Pickard eventually asked her father to answer one of the next calls, and he told the man to stop contacting her.

Then the text messages arrived.

“He proceeded to text me pornographic pictures, as well as what he wanted me to do to him, and what he wanted to do to me,” she said. “The next day, I immediately called the police.”

She also shared her experience online, hoping to warn others about what had happened. Since then, she said she’s connected with seven other female realtors in her area on Vancouver Island who also received disturbing calls and obscene messages.

“For me, it was only once, but (for) a lot of them, it’s been multiple occasions,” she said, adding that most of the woman are young, and relatively new realtors.

Pickard said some of the women have received the same graphic images. A friend of hers was sent pictures of herself.

“It’s such a violating feeling,” she said. “We are already in a job that is somewhat high risk.”

She and the other women have compiled a list of the fake phone numbers used by the caller.

“This could be someone just in their basement, just hanging out, trying to play jokes, but it could be more serious and I’m not willing to not say something,” Pickard said. “People get brave, and I didn’t want this individual to escalate to actually meeting someone.”

In Metro Vancouver, about two dozen female realtors have been targeted by someone making threatening and harassing calls over the past month, according to the Real Estate Board of Greater Vancouver.

Board chair Colette Gerber said the caller starts off by talking about real estate, but then becomes “abusive and aggressive.”

“It’s also text messages, WhatsApp,” she said. “There seems to be a pattern of doctored images that are really bad, threatening comments, that sort of thing.”

Gerber said the Board is encouraging realtors to call police if they are contacted by this person.

“Anytime a realtor – be it a woman or a man – is being harassed, we take that very seriously,” she said, adding it isn’t the first time something like this has happened. “We have in the past been known to hire a private investigator to help with attempting to locate the individual.”

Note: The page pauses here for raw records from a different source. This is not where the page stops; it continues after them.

(** X5.  [run] calls [os.Exit] with 0 or 1 only.  Status 1 always comes
    right after a report to the user ([Errorf] or [Warnf]); status 0 is the
    structured-output exit. *)
Theorem run_exit_codes (s : state) (code : Z) :
  run w init = (s, inr (Exit code)) ->
  (code = 1 /\
   exists tr ev, trace s = (tr ++ [ev])%list /\ is_report ev = true) \/
  (code = 0 /\ output_HasFlag w = true).
Proof.
  rewrite run_unfold_eq. intros H.
  destruct (run_body w init) as [s' r'] eqn:Hb.
  destruct r' as [[]|[code'|m|]]; run_unfold; inversion H; subst.
  unfold run_body, bind in Hb.
  destruct (setup w init) as [s0 [[c region]|e]] eqn:Hs.
  - apply list_instance_types_stop in Hb.
    destruct Hb as [[E (ev & l & Hl & Hr)]|[[E Hf]|[_ Hx]]].
    + inversion E; subst. left. split; [reflexivity|].
      exists (rev l), ev. split; [apply trace_snoc; assumption | assumption].
    + inversion E; subst. right. split; [reflexivity | assumption].
    + exfalso. apply (Hx code). reflexivity.
  - inversion Hb; subst. apply setup_stop in Hs.
    destruct Hs as [E (f & a & l & Hl)]. inversion E; subst.
    left. split; [reflexivity|].
    exists (rev l), (Errorf f a). split; [apply trace_snoc; assumption|].
    reflexivity.
Qed.

(** X6.  The deferred [r.Cleanup()] runs exactly once, as the last event,
    when [run] returns or panics; it never runs on a path that ends in
    [os.Exit]. *)
Theorem cleanup_deferred (s : state) (r : unit + stop) :
  run w init = (s, r) ->
  match r with
  | inr (Exit _) => ~ In Cleanup (trace s)
  | inr NoFuel => True
  | _ => exists tr, trace s = (tr ++ [Cleanup])%list /\ ~ In Cleanup tr
  end.
Proof.
  rewrite run_unfold_eq. intros H.
  destruct (run_body w init) as [s' r'] eqn:Hb.
  assert (Hc : filter is_Cleanup (log s') = []).
  { apply (run_body_emits w is_Cleanup _ _) in Hb; [exact Hb| |];
      intros e; destruct e; cbn; intros; try reflexivity; discriminate. }
  assert (Hn : ~ In Cleanup (rev (log s'))).
  { intros Hin. apply in_rev in Hin. revert Hin.
    apply (filter_nil_not_In is_Cleanup); [assumption | reflexivity]. }
  destruct r' as [[]|[code|m|]]; run_unfold; inversion H; subst.
  - exists (rev (log s')). split; [reflexivity | assumption].
  - exact Hn.
  - exists (rev (log s')). split; [reflexivity | assumption].
  - exact I.
Qed.
(** a counter with positive counts is known by its counts *)
Lemma positive_ext {K : Type} `{Countable K} (c d : gmap K nat) :
  positive c → positive d → (∀ k, count c k = count d k) → c = d.
Proof.
  intros Hc Hd Hcount. apply map_eq. intros k. specialize (Hcount k).
  unfold count in Hcount.
  destruct (c !! k) as [m|] eqn:Hm; destruct (d !! k) as [n|] eqn:Hn;
    simpl in Hcount; [by subst| | |done].
  - apply Hc in Hm. simpl in Hm. lia.
  - apply Hd in Hn. simpl in Hn. lia.
Qed.

Lemma scan_readable w st0 files st :
  scan w st0 files = Ok st → Forall (λ f, readable w f = true) files.
Proof.
  revert st0. induction files as [|f files IH]; intros st0 Hs; [constructor|].
  simpl in Hs. apply bind_Ok in Hs as (st1 & Hf & Hs). constructor.
  - by eapply scan_file_Ok_readable.
  - by eapply IH.
Qed.

Lemma scan_of_readable w st0 files :
  Forall (λ f, readable w f = true) files → ∃ st, scan w st0 files = Ok st.
Proof.
  revert st0. induction files as [|f files IH]; intros st0 Hall; simpl; [eauto|].
  apply Forall_cons in Hall as [Hf Hall].
  rewrite (scan_file_readable w st0 f Hf). simpl. by apply IH.
Qed.

Lemma scan_counts w st0 files st :
  scan w st0 files = Ok st →
  (∀ k, count (hist st) k =
        (count (hist st0) k +
         length (filter (λ f, histogram_key w f = Some k) files))%nat) ∧
  (∀ key, count (camfx st) key =
        (count (camfx st0) key +
         length (filter (λ f, camera_key w f = Some key) files))%nat).
Proof.
  revert st0. induction files as [|f files IH]; intros st0 Hs; simpl in Hs.
  - injection Hs as <-. split; intros; simpl; lia.
  - apply bind_Ok in Hs as (st1 & Hf & Hs).
    rewrite (scan_file_readable w st0 f) in Hf
      by (by eapply scan_file_Ok_readable).
    injection Hf as <-. destruct (IH _ Hs) as [IHh IHc]. simpl in *.
    split.
    + intros k. rewrite IHh, count_bump, filter_cons.
      repeat case_decide; simpl; lia.
    + intros key. rewrite IHc, count_bump, filter_cons.
      repeat case_decide; simpl; lia.
Qed.

Lemma scan_positive w st0 files st :
  scan w st0 files = Ok st →
  positive (hist st0) → positive (camfx st0) →
  positive (hist st) ∧ positive (camfx st).
Proof.
  revert st0. induction files as [|f files IH]; intros st0 Hs Hh Hc; simpl in Hs.
  - by injection Hs as <-.
  - apply bind_Ok in Hs as (st1 & Hf & Hs).
    rewrite (scan_file_readable w st0 f) in Hf
      by (by eapply scan_file_Ok_readable).
    injection Hf as <-. apply (IH _ Hs); simpl; by apply positive_bump.
Qed.

Lemma filter_length_0 {A} (P : A → Prop) `{∀ x, Decision (P x)} (l : list A) :
  length (filter P l) = 0%nat ↔ ∀ x, x ∈ l → ¬ P x.
Proof.
  induction l as [|a l IH].
  - split; [|done]. intros _ x Hx. by apply elem_of_nil in Hx.
  - rewrite filter_cons. case_decide as Ha; simpl.
    + split; [done|]. intros Hall. destruct (Hall a); [apply list_elem_of_here|done].
    + rewrite IH. split.
      * intros Hall x [->|Hx]%elem_of_cons; auto.
      * intros Hall x Hx. apply Hall. by apply list_elem_of_further.
Qed.

(** X1: after a completed scan the count under every key of the overall
    histogram is the number of scanned files whose rounded 35 mm equivalent
    is that key, and the count under every triple of the per-camera
    histogram is the number of scanned files with that camera, rounded
    native length and rounded equivalent; a key no file produced is not in
    the histogram. *)
Theorem counts_are_per_key w files st :
  scan w empty_counters files = Ok st →
  (∀ k, count (hist st) k =
        length (filter (λ f, histogram_key w f = Some k) files)) ∧
  (∀ key, count (camfx st) key =
        length (filter (λ f, camera_key w f = Some key) files)) ∧
  (∀ k, hist st !! k = None ↔ ∀ f, f ∈ files → histogram_key w f ≠ Some k) ∧
  (∀ key, camfx st !! key = None ↔ ∀ f, f ∈ files → camera_key w f ≠ Some key).
Proof.
  intros Hs. destruct (scan_counts _ _ _ _ Hs) as [Hh Hc].
  destruct (scan_positive _ _ _ _ Hs) as [Hph Hpc]; [apply positive_empty..|].
  assert (∀ {K} `{Countable K} (c : gmap K nat) k,
            positive c → c !! k = None ↔ count c k = 0%nat) as Hnone.
  { intros K ? ? c k Hp. unfold count. destruct (c !! k) as [n|] eqn:Hn; simpl.
    - apply Hp in Hn. simpl in Hn. split; [done|lia].
    - done. }
  split_and!.
  - intros k. by rewrite Hh.
  - intros key. by rewrite Hc.
  - intros k. rewrite (Hnone _ _ _ _ _ Hph), Hh. simpl. apply filter_length_0.
  - intros key. rewrite (Hnone _ _ _ _ _ Hpc), Hc. simpl. apply filter_length_0.
Qed.

Lemma counts_are_per_key_witness :
  ∃ st, scan demo_world empty_counters demo_files = Ok st ∧
        count (hist st) 34 = 2%nat ∧ count (hist st) 26 = 1%nat ∧
        count (camfx st) ("XT5", 23, 34) = 1%nat ∧ hist st !! 35 = None.
Proof.
  eexists. split; [vm_compute; reflexivity|].
  destruct (counts_are_per_key demo_world demo_files _ eq_refl)
    as (Hh & Hc & Hn & _).
  split_and!.
  - rewrite Hh. vm_compute. reflexivity.
  - rewrite Hh. vm_compute. reflexivity.
  - rewrite Hc. vm_compute. reflexivity.
  - apply Hn. intros f Hf.
    repeat (apply elem_of_cons in Hf as [->|Hf]; [vm_compute; discriminate|]).
    by apply elem_of_nil in Hf.
Defined.

Lemma counters_eq (st st' : counters) :
  hist st = hist st' → camfx st = camfx st' → st = st'.
Proof. destruct st, st'. simpl. by intros -> ->. Qed.

Lemma scan_permutation w (files files' : list string) st :
  files ≡ₚ files' →
  scan w empty_counters files = Ok st →
  scan w empty_counters files' = Ok st.
Proof.
  intros Hperm Hs.
  assert (Forall (λ f, readable w f = true) files') as Hall.
  { rewrite <-Hperm. by eapply scan_readable. }
  destruct (scan_of_readable w empty_counters files' Hall) as [st' Hs'].
  rewrite Hs'. f_equal.
  destruct (scan_counts _ _ _ _ Hs) as [Hh Hc].
  destruct (scan_counts _ _ _ _ Hs') as [Hh' Hc'].
  destruct (scan_positive _ _ _ _ Hs) as [Hph Hpc]; [apply positive_empty..|].
  destruct (scan_positive _ _ _ _ Hs') as [Hph' Hpc']; [apply positive_empty..|].
  apply counters_eq; apply positive_ext; try done.
  - intros k. rewrite Hh, Hh'. by rewrite Hperm.
  - intros key. rewrite Hc, Hc'. by rewrite Hperm.
Qed.

(** X2: the order in which the folder lists its files does not matter: if
    the scan of the files in one order completes, the scan in any other
    order completes with the same two histograms; and if it raises in one
    order it raises in every order. *)
Theorem scan_order_irrelevant w (files files' : list string) :
  files ≡ₚ files' →
  (∀ st, scan w empty_counters files = Ok st →
         scan w empty_counters files' = Ok st) ∧
  ((∃ e, scan w empty_counters files = Raise e) →
   ∃ e', scan w empty_counters files' = Raise e').
Proof.
  intros Hperm. split.
  - intros st. by apply scan_permutation.
  - intros [e He]. destruct (scan w empty_counters files') as [st'|e'] eqn:Hs'; [|eauto].
    apply (scan_permutation w files' files) in Hs'; [|done]. congruence.
Qed.

Lemma scan_order_irrelevant_witness :
  scan demo_world empty_counters (reverse demo_files) =
  scan demo_world empty_counters demo_files.
Proof.
  destruct (scan_order_irrelevant demo_world demo_files (reverse demo_files))
    as [Hsame _].
  - by rewrite reverse_Permutation.
  - destruct (scan demo_world empty_counters demo_files) as [st|e] eqn:Hs.
    + by apply Hsame.
    + vm_compute in Hs. discriminate.
Defined.

(** ** What the loop body can raise *)

(** after the extractor returned, the loop body raises what [to_float] or
    [round] raise *)
Lemma scan_file_exn w st f meta e :
  exif_vals w f = Ok meta → scan_file w st f = Raise e →
  e = ValueError ∨ e = OverflowError.
Proof.
  unfold scan_file. intros He Hs. rewrite He in Hs. simpl in Hs.
  destruct (to_float (get meta "FL")) as [native|e0] eqn:Hn; simpl in Hs.
  2:{ injection Hs as ->. apply to_float_exn in Hn. auto. }
  destruct (ff_equiv meta native) as [ff_mm|e0] eqn:Hff; simpl in Hs.
  2:{ injection Hs as ->. unfold ff_equiv in Hff.
      destruct (first_usable meta ["FL35Comp"; "FL35"]) as [found|e1] eqn:Hfu;
        simpl in Hff.
      - destruct found; [done|]. unfold crop_rule in Hff.
        destruct native as [x|]; [|done].
        apply to_float_Some in Hn as [t Ht].
        destruct (exif_vals_make w f meta t He Ht) as [make Hm].
        unfold get_or_empty in Hff. rewrite Hm in Hff. simpl in Hff.
        by destruct (Str.contains "FUJIFILM" (Str.upper make)).
      - injection Hff as <-. apply first_usable_exn in Hfu. auto. }
  assert (∀ x, Float.round x = Raise e → e = ValueError ∨ e = OverflowError)
    as Hround by (intros x; apply round_exn).
  destruct ff_mm as [ff|]; simpl in Hs.
  - destruct (Float.truthy ff); simpl in Hs.
    + destruct (Float.round ff) as [k|e1] eqn:Hk; simpl in Hs.
      * destruct native as [x|]; simpl in Hs; [|done].
        destruct (Float.truthy x); simpl in Hs; [|done].
        destruct (Float.round x) as [n|e1] eqn:Hx; simpl in Hs; [done|].
        injection Hs as ->. by eapply Hround.
      * injection Hs as ->. by eapply Hround.
    + destruct native as [x|]; simpl in Hs; [|done].
      by rewrite andb_false_r in Hs.
  - by destruct native.
Qed.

Vancouver police spokesperson Sgt. Steve Addison confirmed investigators are looking into reports received in Vancouver.

“The Vancouver Police Department’s domestic violence and criminal harassment unit is currently investigating a number of alleged incidents,” he said. “If there’s any links between the cases we’re investigating and cases that are occurring in other areas of the province, we’ll be in communication with other police agencies about that.”

Pickard wants the harassment to stop.

“I’m hoping that ... all of us women can kind of band together and really actually make a change,” she said. “Trust your intuition. If you’re feeing something is not right, it’s probably not right.”